WORK INSTRUCTIONS
Please show each line of the listing where "TDone" is present.

MATERIAL PROVIDED

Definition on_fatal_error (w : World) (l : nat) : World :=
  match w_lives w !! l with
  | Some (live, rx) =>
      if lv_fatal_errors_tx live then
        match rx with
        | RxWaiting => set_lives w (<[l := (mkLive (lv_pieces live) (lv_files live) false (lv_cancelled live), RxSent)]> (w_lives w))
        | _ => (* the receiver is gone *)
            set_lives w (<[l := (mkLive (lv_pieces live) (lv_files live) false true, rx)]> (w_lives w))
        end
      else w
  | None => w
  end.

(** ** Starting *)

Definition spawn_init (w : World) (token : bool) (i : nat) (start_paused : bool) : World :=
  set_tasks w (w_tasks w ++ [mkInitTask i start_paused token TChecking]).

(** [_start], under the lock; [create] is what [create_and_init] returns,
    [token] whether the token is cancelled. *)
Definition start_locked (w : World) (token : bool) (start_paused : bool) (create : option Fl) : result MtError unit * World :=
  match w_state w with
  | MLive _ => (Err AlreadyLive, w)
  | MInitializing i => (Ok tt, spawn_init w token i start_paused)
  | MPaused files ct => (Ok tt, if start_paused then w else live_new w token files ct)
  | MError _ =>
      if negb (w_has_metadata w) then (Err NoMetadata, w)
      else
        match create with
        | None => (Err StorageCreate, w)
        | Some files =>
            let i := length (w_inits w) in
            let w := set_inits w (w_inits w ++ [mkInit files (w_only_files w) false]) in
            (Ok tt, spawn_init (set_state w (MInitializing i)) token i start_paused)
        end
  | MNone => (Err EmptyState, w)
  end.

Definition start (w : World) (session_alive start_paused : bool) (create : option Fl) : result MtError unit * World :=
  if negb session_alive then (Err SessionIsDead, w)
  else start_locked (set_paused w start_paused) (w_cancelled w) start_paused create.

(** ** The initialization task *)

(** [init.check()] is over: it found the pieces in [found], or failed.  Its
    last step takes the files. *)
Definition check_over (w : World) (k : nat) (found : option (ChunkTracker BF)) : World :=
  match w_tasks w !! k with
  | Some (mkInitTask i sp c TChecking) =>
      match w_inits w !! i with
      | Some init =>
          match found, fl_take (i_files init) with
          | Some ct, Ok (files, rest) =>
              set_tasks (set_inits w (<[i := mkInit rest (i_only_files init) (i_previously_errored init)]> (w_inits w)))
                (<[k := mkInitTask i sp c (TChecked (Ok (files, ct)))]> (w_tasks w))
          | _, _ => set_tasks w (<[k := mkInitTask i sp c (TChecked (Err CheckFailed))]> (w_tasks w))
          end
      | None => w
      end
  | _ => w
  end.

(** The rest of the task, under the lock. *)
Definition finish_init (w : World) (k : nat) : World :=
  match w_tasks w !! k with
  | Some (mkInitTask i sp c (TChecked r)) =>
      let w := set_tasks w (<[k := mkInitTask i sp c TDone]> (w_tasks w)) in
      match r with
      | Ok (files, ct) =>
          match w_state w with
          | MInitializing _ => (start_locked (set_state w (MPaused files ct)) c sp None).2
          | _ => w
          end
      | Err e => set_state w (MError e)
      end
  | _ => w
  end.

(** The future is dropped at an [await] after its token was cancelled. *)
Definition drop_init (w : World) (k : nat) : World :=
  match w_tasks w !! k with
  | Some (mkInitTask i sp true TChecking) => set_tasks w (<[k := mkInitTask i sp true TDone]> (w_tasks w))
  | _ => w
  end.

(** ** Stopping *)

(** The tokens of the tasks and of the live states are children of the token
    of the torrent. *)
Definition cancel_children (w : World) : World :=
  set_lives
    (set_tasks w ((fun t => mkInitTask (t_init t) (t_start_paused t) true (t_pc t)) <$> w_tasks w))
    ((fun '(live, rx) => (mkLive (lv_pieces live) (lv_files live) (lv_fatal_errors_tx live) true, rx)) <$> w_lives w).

RESULT
      let w := set_tasks w (<[k := mkInitTask i sp c TDone]> (w_tasks w)) in
  | Some (mkInitTask i sp true TChecking) => set_tasks w (<[k := mkInitTask i sp true TDone]> (w_tasks w))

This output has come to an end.